Premier Doug Ford wants to leave a lasting mark on the province. On September 25th, he revealed his legacy project to Ontarians—a tunnel beneath the 401.
“It will be one of the world’s longest tunnels,” Ford vowed during the announcement.
The Ontario government is now moving forward with a feasibility study to analyze the potential of digging a tunnel nearly 60 kilometres long to accommodate both automobile traffic and public transit, in an effort to alleviate gridlock on one of the busiest highways in the world.
Estimated costs have ranged from $50 billion to more than $100 billion, costs that seem out of reach for the provincial government.
Ford claimed the tunnel will run from “Brampton and Mississauga in the west, to Markham and Scarborough in the east, connecting with major roads and highways along the way.”
The riding-rich communities he mentioned are critical to his election plans, as the PCs scramble into campaign mode, in hopes of sending voters to the polls early, ahead of an RCMP investigation report into the Greenbelt scandal. The Premier, who has been heavily criticized for his highway plans since his election in 2018, provided little in the way of evidence to show how this tunnel would solve the GTA’s congestion woes—experts have stated it will not, warning that it actually stands to worsen traffic problems around the region for decades to come.
Instead, Ford has repeatedly responded to questions about its cost, viability and potential benefits by pointing to the feasibility study.
It’s unclear if the findings could change his stance—“we’re going to get the job done, mark my words,” he said.
The big question is pretty simple: is it a good idea to build the Highway 401 tunnel which would impact residents in Brampton and Mississauga for decades before its completion, and decades after?

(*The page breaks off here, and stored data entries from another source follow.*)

Lemma getTokenBalance_swallows_errors_witness :
  Client.getTokenBalance (Demo.api Demo.seller) (Key "nobody") Demo.tokenMint
    (genesis Demo.balances) = (Ok Number.zero, genesis Demo.balances)
  /\ Client.getTokenBalance (Demo.api Demo.seller) PLATFORM_WALLET Demo.tokenMint
       (genesis Demo.balances) = (Ok Number.zero, genesis Demo.balances).
Proof.
  pose proof (fun wallet =>
                getTokenBalance_swallows_errors (fun _ _ => "") (Demo.api Demo.seller)
                  wallet Demo.tokenMint
                  {| Wallet.wallet := None; Wallet.tokens := ∅ |} "USDT"
                  (genesis Demo.balances)) as H.
  split.
  - refine (proj1 (proj2 (H (Key "nobody")))
              (AccountDoesNotExist (getAssociatedTokenAddressSync Demo.tokenMint (Key "nobody")))
              (genesis Demo.balances) _).
    apply pair_fst_snd. vm_compute. reflexivity.
  - refine (proj1 (proj2 (proj2 (H PLATFORM_WALLET)))
              {| mint := Demo.tokenMint; amount := 0 |} _ _).
    + vm_compute. reflexivity.
    + reflexivity.
Defined.

(** ** Zero deposits *)

Lemma not_positive_rejected (x : Number.t) :
  SFltb Number.zero x = false -> Number.isNaN x || Number.leb x Number.zero = true.
Proof.
  unfold Number.leb, Number.zero.
  destruct x as [[] | [] | | [] m e]; simpl; try reflexivity; try discriminate.
Qed.

Lemma initialize_zero sigs s req a L :
  exists code,
    initialize sigs s 0 req a L = Err (ProgramError code)
    /\ (FullAccounts.initializer a ∈ sigs -> code = InvalidAmount).
Proof.
  unfold initialize. case_bool_decide as Hsig.
  - exists InvalidAmount. split; reflexivity.
  - exists Unauthorized. split; [reflexivity | intros Hin; contradiction].
Qed.

(** C7.  A deposit of zero is refused: the initialize instruction is
    rejected whatever the other inputs are, with [InvalidAmount] when the
    initializer has signed, and [escrowCreate] with amount 0 throws and leaves
    the ledger as it was, so no escrow and no vault come into being; the error
    is [InvalidAmount] whenever the call reaches the program as the seller's.
    [parseTokenAmount] throws on every input that does not parse to a
    strictly positive number. *)
Theorem zero_deposit_rejected
    (b58 : Pubkey -> string) (sig : Transaction -> string) (parseFloat : string -> Number.t)
    (this : EscrowAPI) (seller : Keypair) (buyer tokenMint : Pubkey)
    (seed0 : option N) (rnd : N)
    (sigs : list Pubkey) (s req : N) (a : FullAccounts.t)
    (input : string) (decimals : N) (L : Ledger) :
  (exists code,
     initialize sigs s 0 req a L = Err (ProgramError code)
     /\ (FullAccounts.initializer a ∈ sigs -> code = InvalidAmount))
  /\ apply_tx {| signers := sigs; instruction := Initialize s 0 req a |} L = L
  /\ (exists err,
        Client.escrowCreate b58 sig this seller buyer tokenMint 0 seed0 rnd L = (Err err, L)
        /\ (isOnCurve (publicKey seller) = true -> isOnCurve buyer = true ->
            Anchor.programId (program this) = PROGRAM_ID ->
            Anchor.wallet (provider this) = publicKey seller ->
            (match seed0 with Some s0 => if s0 =? 0 then rnd else s0 | None => rnd end)
              < 2 ^ 53 ->
            err = ProgramError InvalidAmount))
  /\ (SFltb Number.zero (parseFloat input) = false ->
        Client.parseTokenAmount parseFloat input decimals = Err (JsError "Invalid amount")).
Proof.
  split; [apply initialize_zero|]. split.
  { unfold apply_tx, process, instruction, signers.
    destruct (initialize_zero sigs s req a L) as (code & -> & _). reflexivity. }
  split.
  - unfold Client.escrowCreate, splToken.getAssociatedTokenAddressSync.
    set (s1 := match seed0 with Some s0 => if s0 =? 0 then rnd else s0 | None => rnd end).
    unfold mbind, Chain_bind, lift, BN, toArrayLike_le.
    destruct (isOnCurve (publicKey seller)); cbn [negb andb];
      [|eexists; split; [reflexivity | intros; discriminate]].
    destruct (isOnCurve buyer); cbn [negb andb];
      [|eexists; split; [reflexivity | intros; discriminate]].
    cbn [platformWallet isOnCurve negb andb].
    destruct (s1 <? 2 ^ 53) eqn:H53.
    + assert (H64 : (s1 <? 256 ^ N.of_nat 8) = true).
      { apply N.ltb_lt. apply N.ltb_lt in H53.
        eapply N.lt_trans; [exact H53|]. reflexivity. }
      rewrite H64.
      replace (0 <? 2 ^ 53) with true by reflexivity.
      unfold Client.rpc. case_bool_decide as Hid.
      * unfold process, instruction, signers.
        match goal with
        | |- context [initialize ?sg ?sd 0 ?rq ?acc L] =>
            destruct (initialize_zero sg sd rq acc L) as (code & Hinit & Hcode);
            rewrite Hinit
        end.
        eexists. split; [reflexivity|]. intros _ _ _ Hw _. f_equal. apply Hcode.
        cbn [FullAccounts.initializer]. rewrite Hw. constructor.
      * eexists. split; [reflexivity|]. intros _ _ Hid'. contradiction.
    + eexists. split; [reflexivity|]. intros _ _ _ _ Hlt.
      apply N.ltb_lt in Hlt. rewrite Hlt in H53. discriminate.
  - intros Hnp. unfold Client.parseTokenAmount.
    rewrite (not_positive_rejected _ Hnp). reflexivity.
Qed.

“No, it is a bad idea,” Shoshanna Saxe, Assistant Professor in the University of Toronto's Department of Civil and Mineral Engineering, told The Pointer without hesitating.
While Ford argues the underground highway project will help traffic move faster, Saxe says it will not work for congestion. She also expects construction to make congestion worse for approximately 20 years.
Making similar claims, the Conservative government previously suggested that building Highway 413 and the Bradford Bypass was essential to avoid long-term gridlock on all 400 series corridors.
The PC government’s own expert panel on housing showed the 413 is not needed to support current urban areas and a previous task force advised the Liberal government that the highway will not help gridlock, a reality Ford is well aware of.
“Just like the 413, this announcement is based on the Premier’s willful misrepresentation of the relationship between population, economic growth and traffic,” Phil Pothen, Land Use and Land Development program manager, Environmental Defence, told The Pointer.
That’s not the only problem with building a highway tunnel.
“If the project is completed decades from now, it would lead to severe traffic bottlenecks wherever large numbers of cars exit from the tunnel,” warns Martin Collier, Founder of Transport Futures.
His concerns are echoed by a growing body of research that questions the effectiveness of such large-scale transportation infrastructure projects.
A study published in January 2024 found that factors such as lighting and visuals at tunnel entrances significantly impact driver behaviour. They often slow down before entering a tunnel and accelerate once inside, creating an increased risk of collisions in low-visibility situations and the lack of flow that leads to traffic snarls.
The proposed Highway 401 tunnel, projected to run as long as 59 kilometers, could encounter significant engineering challenges.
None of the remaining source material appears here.